/evac-eval

Evaluation of bushfire evacuation simulation models

Primary LanguagePython

Evaluating bushfire evacuation models

The purpose of this work is to evaluate different bushfire evacuation models against a set of common community evacuation scenarios. The intent is to keep the inputs to the models the same--or as similar as possible--noting that different models will consume potentially different inputs and formats, run the models on those inputs, and compare the outputs in terms of commonalities and differences.

Models

The models to be evaluated are:

Build

For convenience binary builds of the models are provided in the ./bin directory.

These were built using the instructions below:

  • EES is a Java application and complete build instructions (unix) are in the project's continuous integration Travis script.
  • GSSEM is a CPP application and build instructions are available for Linux, macOS, and Windows.

Scenarios

Castlemaine region evacuation

This scenario is available in scenarios/mount-alexander-shire/castlemaine-region.
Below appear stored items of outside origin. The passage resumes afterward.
Lemma icue_init_outcome_witness :
  exists (d : device) (ol : option (list Z)),
    sdk_connect calm (clock fresh) = Ok true /\
    icue_device_id (icue (snd (icue_init calm "kbd" fresh))) = "kbd"%string /\
    icue_device (icue (snd (icue_init calm "kbd" fresh))) = Some d /\
    device_id d = "kbd"%string /\
    sdk_get_led_positions calm (S (S (S (clock fresh)))) = Ok ol /\
    icue_led_ids (icue (snd (icue_init calm "kbd" fresh))) = elements ol /\
    icue_last_colors (icue (snd (icue_init calm "kbd" fresh))) = None /\
    trace (snd (icue_init calm "kbd" fresh))
    = trace fresh ++ [SdkConnect; Sleep 1000; SdkGetDevices; SdkGetLedPositions "kbd"] /\
    magic (snd (icue_init calm "kbd" fresh)) = magic fresh.
Proof.
  apply (icue_init_outcome calm "kbd" fresh). reflexivity.
Defined.

(** ** Reads of the LED colours *)

Lemma led_reads_app (tr tr' : list event) :
  led_reads (tr ++ tr') = (led_reads tr + led_reads tr')%nat.
Proof. unfold led_reads. rewrite filter_app, length_app. reflexivity. Qed.

Lemma reconnect_reads (E : env) (s : state) :
  led_reads (trace (snd (reconnect E s))) = led_reads (trace s).
Proof.
  unfold reconnect, find_device, find_all_led_ids.
  answers; cbn [snd trace]; rewrite <- ?app_assoc, ?led_reads_app; cbn; lia.
Qed.

(** X3: with no device or no LED ids, as after a constructor to which the
    SDK listed no LED, [get_average_color] reads no colour: it is a call of
    [reconnect], it returns [None] when that call returns and raises what it
    raises, and it never returns a colour. *)
Theorem no_leds_no_read (E : env) (s : state) :
  icue_device (icue s) = None \/ icue_led_ids (icue s) = [] ->
  snd (get_average_color E s) = snd (reconnect E s) /\
  fst (get_average_color E s) = rbind (fst (reconnect E s)) (fun _ => Ok None) /\
  led_reads (trace (snd (get_average_color E s))) = led_reads (trace s).
Proof.
  intros Hno.
  assert (Heq : get_average_color E s = (reconnect E ;; ret None) s).
  { unfold get_average_color. unfold bind at 1, get_icue.
    destruct Hno as [-> | ->]; [reflexivity | ].
    destruct (icue_device (icue s)); reflexivity. }
  rewrite Heq, reconnect_then_none. cbn [fst snd].
  repeat split. apply reconnect_reads.
Qed.

Lemma no_leds_no_read_witness :
  let s := snd (icue_init no_leds "kbd" fresh) in
  fst (icue_init no_leds "kbd" fresh) = Ok tt /\
  snd (get_average_color no_leds s) = snd (reconnect no_leds s) /\
  fst (get_average_color no_leds s) = rbind (fst (reconnect no_leds s)) (fun _ => Ok None) /\
  led_reads (trace (snd (get_average_color no_leds s))) = led_reads (trace s).
Proof.
  split; [reflexivity | ].
  apply (no_leds_no_read no_leds (snd (icue_init no_leds "kbd" fresh))).
  right. reflexivity.
Defined.

(** ** [reconnect] that fails *)

Lemma reconnect_refused_run (E : env) (s : state) :
  sdk_disconnect E (clock s) = Ok tt ->
  time_sleep E (S (clock s)) = Ok tt ->
  sdk_connect E (S (S (clock s))) = Ok false ->
  reconnect E s =
  (Raise (RuntimeError "Could not connect to iCUE SDK"),
   mkState (icue s) (magic s) (S (S (S (clock s))))
           (trace s ++ [SdkDisconnect; Sleep 2000; SdkConnect])).
Proof.
  intros Hd Hs1 Hc. unfold reconnect. msimpl. rewrite Hd. msimpl. rewrite Hs1. msimpl.
  rewrite Hc. msimpl. rewrite <- !app_assoc. destruct s as [[] ? ? ?]. reflexivity.
Qed.

Lemma reconnect_lost_run (E : env) (s : state) (ol : option (list device)) :
  sdk_disconnect E (clock s) = Ok tt ->
  time_sleep E (S (clock s)) = Ok tt ->
  sdk_connect E (S (S (clock s))) = Ok true ->
  time_sleep E (S (S (S (clock s)))) = Ok tt ->
  sdk_get_devices E (S (S (S (S (clock s))))) = Ok ol ->
  Forall (fun d => device_id d <> icue_device_id (icue s)) (elements ol) ->
  reconnect E s =
  (Raise (RuntimeError ("Device not found: " ++ icue_device_id (icue s))),
   mkState (mkIcue (icue_device_id (icue s)) None (icue_led_ids (icue s))
                   (icue_last_colors (icue s)))
           (magic s) (S (S (S (S (S (clock s))))))
           (trace s ++ [SdkDisconnect; Sleep 2000; SdkConnect; Sleep 1000; SdkGetDevices])).
Proof.
  intros Hd Hs1 Hc Hs2 Hdev Hnone.
  assert (Hfind : (if truthy ol
                   then find (fun d => String.eqb (device_id d) (icue_device_id (icue s)))
                             (elements ol)
                   else None) = None).
  { destruct (truthy ol); [ | reflexivity]. apply find_none_all.
    revert Hnone. apply Forall_impl. intros d. rewrite String.eqb_neq. auto. }
  unfold reconnect, find_device. msimpl. rewrite Hd. msimpl. rewrite Hs1. msimpl.
  rewrite Hc. msimpl. rewrite Hs2. msimpl. rewrite Hdev. msimpl. rewrite Hfind. msimpl.
  rewrite <- !app_assoc. reflexivity.
Qed.

(** X4: a [reconnect] to which the SDK refuses the connection raises after
    three calls and leaves the controller as it was, device and LED ids
    included; one to which the SDK no longer lists the device raises after
    five calls with the device forgotten, and from then on
    [get_average_color] goes to [reconnect] without reading. *)
Theorem reconnect_failure_state (E : env) (s : state) :
  sdk_disconnect E (clock s) = Ok tt ->
  time_sleep E (S (clock s)) = Ok tt ->
  (sdk_connect E (S (S (clock s))) = Ok false ->
   reconnect E s =
   (Raise (RuntimeError "Could not connect to iCUE SDK"),
    mkState (icue s) (magic s) (S (S (S (clock s))))
            (trace s ++ [SdkDisconnect; Sleep 2000; SdkConnect]))) /\
  (forall ol : option (list device),
     sdk_connect E (S (S (clock s))) = Ok true ->
     time_sleep E (S (S (S (clock s)))) = Ok tt ->
     sdk_get_devices E (S (S (S (S (clock s))))) = Ok ol ->
     Forall (fun d => device_id d <> icue_device_id (icue s)) (elements ol) ->
     let s' := mkState (mkIcue (icue_device_id (icue s)) None (icue_led_ids (icue s))
                               (icue_last_colors (icue s)))
                       (magic s) (S (S (S (S (S (clock s))))))
                       (trace s ++ [SdkDisconnect; Sleep 2000; SdkConnect; Sleep 1000;
                                    SdkGetDevices]) in
     reconnect E s =
     (Raise (RuntimeError ("Device not found: " ++ icue_device_id (icue s))), s') /\
     get_average_color E s' = (reconnect E ;; ret None) s').
Proof.
  intros Hd Hs1. split.
  - apply reconnect_refused_run; assumption.
  - intros ol Hc Hs2 Hdev Hnone. split; [ | reflexivity].
    apply (reconnect_lost_run E s ol); assumption.
Qed.

Lemma reconnect_failure_state_witness :
  reconnect unplugged fresh =
  (Raise (RuntimeError "Could not connect to iCUE SDK"),
   mkState (icue fresh) (magic fresh) (S (S (S (clock fresh))))
           (trace fresh ++ [SdkDisconnect; Sleep 2000; SdkConnect])).
Proof.
  apply (proj1 (reconnect_failure_state unplugged fresh eq_refl eq_refl)).
  reflexivity.
Defined.

(** ** What the average depends on *)

Lemma sum_permutation (l l' : list Z) : Permutation l l' -> sum l = sum l'.
Proof.
  induction 1 as [ | x l l' _ IH | x y l | l l' l'' _ IH1 _ IH2].
  - reflexivity.
  - rewrite !sum_cons, IH. reflexivity.
  - rewrite !sum_cons. lia.
  - congruence.
Qed.

Lemma channel_of_rgb (leds : list led) :
  map led_r leds = map red (map rgb leds) /\
  map led_g leds = map green (map rgb leds) /\
  map led_b leds = map blue (map rgb leds).
Proof. rewrite !map_map. repeat split; apply map_ext; intros []; reflexivity. Qed.

(** X5: the colour computed from a reading depends only on which colours
    the LEDs have and how many times each: two readings whose per-LED colours
    are the same up to order, whatever the LED ids and alpha values, have the
    same average. *)
Theorem average_color_permutation (leds leds' : list led) :
  Permutation (map rgb leds) (map rgb leds') ->
  average_color leds = average_color leds'.
Proof.
  intros Hperm. unfold average_color.
  destruct (channel_of_rgb leds) as (-> & -> & ->).
  destruct (channel_of_rgb leds') as (-> & -> & ->).
  rewrite (sum_permutation _ _ (Permutation_map red Hperm)).
  rewrite (sum_permutation _ _ (Permutation_map green Hperm)).
  rewrite (sum_permutation _ _ (Permutation_map blue Hperm)).
  replace (len leds) with (len leds'); [reflexivity | ].
  unfold len. f_equal.
  rewrite <- (length_map rgb leds), <- (length_map rgb leds').
  symmetry. apply Permutation_length. exact Hperm.
Qed.

Lemma average_color_permutation_witness :
  average_color green_red = average_color red_green.
Proof.
  apply (average_color_permutation green_red red_green).
  apply perm_swap.
Defined.

(** * More of the actuator side *)

(** ** [MagicHomeController.connect] *)

Lemma magic_connect_run (E : env) (s : state) :
  magic_connect E s =
  let ip := magic_ip (magic s) in
  let last := magic_last_color (magic s) in
  match bulb_new E (clock s) with
  | Ok _ =>
      match bulb_connect E (S (clock s)) with
      | Ok _ => (Ok tt, mkState (icue s) (mkMagic ip true last) (S (S (clock s)))
                                (trace s ++ [BulbNew ip; BulbConnect]))
      | Raise e =>
          (if is_Exception e then Ok tt else Raise e,
           mkState (icue s) (mkMagic ip (negb (is_Exception e)) last) (S (S (clock s)))
                   (trace s ++ [BulbNew ip; BulbConnect]))
      end
  | Raise e =>
      (if is_Exception e then Ok tt else Raise e,
       mkState (icue s)
               (mkMagic ip (if is_Exception e then false else magic_bulb (magic s)) last)
               (S (clock s)) (trace s ++ [BulbNew ip]))
  end.
Proof.
  unfold magic_connect. msimpl.
  destruct (bulb_new E (clock s)) as [[] | e]; msimpl.
  - destruct (bulb_connect E (S (clock s))) as [[] | e]; msimpl; rewrite <- ?app_assoc.
    + reflexivity.
    + destruct (is_Exception e); msimpl; reflexivity.
  - destruct (is_Exception e); msimpl; [reflexivity | ].
    destruct s as [? [] ? ?]; reflexivity.
Qed.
In this scenario, which is based on the EES castlemaine-region-archetypes scenario, the resident population of Castlemaine region (technically the 2016 Australian census population in statistical areas Castlemaine SA2 and Castlemaine Region SA2) is evacuated in response to a Catastrophic (Code Red) fire to the northwest of Maldon. Details of the original scenario including a video of the simulation run are available here.

Converting EES inputs to GSSEM

This can now be done completely using the geostack library (python binding). To get started, ensure that you have a functional geostack environment in conda as per the instructions here.

Then, from the command line (unix-based, or in the windows linux subsystem), from the current directory do:

rm -rf data && python ees2sem.py

This will download the Castlemaine Region EES scenario files into a new temporary directory ./data/abm and then convert them all to gssem compatible inputs in ./data/sem. The output looks something like below in QGIS:

Example converted inputs

The script ees2sem.py is portable. It can be copied to any functional geostack python environment and should just work out of the box.